Oil and gas contractors and companies are looking at ways to make their operations commercially viable. This has prompted many to reduce staff and close down oilfields in the high-cost North Sea. At the same time, the UK Government is exploring green energy alternatives.
It therefore surprised many when Prime Minister Theresa May gave the go-ahead to Hinkley Point C nuclear power station.
The cost of building the power station will be approximately £30 billion, and this amount will come from energy consumers. This move by the Government has created a furore among the energy firms in the country. The companies want the electricity bill to clearly state the amount that households in the UK will be charged for funding the power station. The firms believe that an itemised bill will prevent consumers from blaming them for higher bills.

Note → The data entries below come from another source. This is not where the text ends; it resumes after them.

Record PolicyActionRule := {
  rule_action : ActionKind;
  rule_max_text_bytes : option Z;
  rule_max_keys : option Z;
  rule_max_click_count : option Z;
  rule_max_duration_ms : option Z;
  rule_max_abs_scroll_delta : option f64;
  rule_deliveries : list DeliveryPreference;
}.

Record PolicyAllow := {
  allow_operations : list PolicyOperation;
  allow_actions : list ActionKind;
  allow_action_rules : list PolicyActionRule;
}.

Record PolicyDeny := {
  deny_operations : list PolicyOperation;
  deny_actions : list ActionKind;
}.

Record RuntimePolicyLayer := {
  schema_version : Z;
  allow : PolicyAllow;
  deny : PolicyDeny;
}.

Record LoadedPolicy := { layer : RuntimePolicyLayer; sha256 : string }.

Record RuntimePolicyStack := { managed : option LoadedPolicy; user : option LoadedPolicy }.

Record RuntimePolicySummary := { managed_sha256 : option string; user_sha256 : option string }.

(** [PolicyLoadError]; I/O and JSON errors carry the library's message. *)
Inductive PolicyLoadError :=
| PolicyIo (path source : string)
| PolicyJson (source : string)
| PolicyInvalid (reason : string)
| PolicyUnsafeFile (reason : string).

(** * Rule validation and matching *)

Definition is_zero (o : option Z) : bool := match o with Some n => n =? 0 | None => false end.
Definition is_none {A} (o : option A) : bool := match o with None => true | Some _ => false end.
Definition is_nil {A} (l : list A) : bool := match l with [] => true | _ => false end.
Definition is_none_or {A} (o : option A) (f : A -> bool) : bool :=
  match o with None => true | Some a => f a end.

Definition fields_are_relevant (r : PolicyActionRule) : bool :=
  match rule_action r with
  | KClickPoint =>
      is_none (rule_max_text_bytes r) && is_none (rule_max_keys r)
      && is_none (rule_max_duration_ms r) && is_none (rule_max_abs_scroll_delta r)
  | KPressPoint | KMovePointer | KDrag =>
      is_none (rule_max_text_bytes r) && is_none (rule_max_keys r)
      && is_none (rule_max_click_count r) && is_none (rule_max_abs_scroll_delta r)
      && is_nil (rule_deliveries r)
  | KTypeText | KSetValue =>
      is_none (rule_max_keys r) && is_none (rule_max_click_count r)
      && is_none (rule_max_duration_ms r) && is_none (rule_max_abs_scroll_delta r)
      && is_nil (rule_deliveries r)
  | KPressKeys =>
      is_none (rule_max_text_bytes r) && is_none (rule_max_click_count r)
      && is_none (rule_max_duration_ms r) && is_none (rule_max_abs_scroll_delta r)
      && is_nil (rule_deliveries r)
  | KScroll =>
      is_none (rule_max_text_bytes r) && is_none (rule_max_keys r)
      && is_none (rule_max_click_count r) && is_none (rule_max_duration_ms r)
      && is_nil (rule_deliveries r)
  | _ =>
      is_none (rule_max_text_bytes r) && is_none (rule_max_keys r)
      && is_none (rule_max_click_count r) && is_none (rule_max_duration_ms r)
      && is_none (rule_max_abs_scroll_delta r) && is_nil (rule_deliveries r)
  end.

(** [PolicyActionRule::validate]. *)
Definition rule_validate (r : PolicyActionRule) : Result unit PolicyLoadError :=
  ensure_not
    (is_zero (rule_max_text_bytes r) || is_zero (rule_max_keys r)
     || is_zero (rule_max_click_count r) || is_zero (rule_max_duration_ms r)
     || match rule_max_abs_scroll_delta r with
        | Some v => negb (is_finite v) || f64_le v F0
        | None => false
        end)
    (PolicyInvalid "action-rule bounds must be finite and non-zero") ;?
  ensure_not (negb (all_unique (rule_deliveries r)))
    (PolicyInvalid "action rule contains duplicate delivery values") ;?
  ensure_not (negb (fields_are_relevant r))
    (PolicyInvalid "action rule contains a constraint that does not apply to its action") ;?
  Ok tt.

French firm EDF has received the mandate to construct Hinkley Point C, and will receive backing from CGN in China. It is anticipated that the nuclear power station will become operational in the 2020s, and that is the time that the cost for the construction will be recovered from the consumers.
North Star Solar CEO Paul Massara stated that consumers can expect to pay anywhere from £12 to £45 annually for Hinkley Point C.
At the moment, energy firms are asking the UK Government to be more transparent about the costs that consumers have to bear in the form of taxes. It is estimated that nearly 13 per cent of current electricity bills are for social and environmental costs, and 4.76 per cent is the VAT.
Ofgem clarified that energy companies have the option to itemise their bills, but several do not use it. The energy regulator went on to add that suppliers have to notify consumers of their cheapest energy tariff through their bills.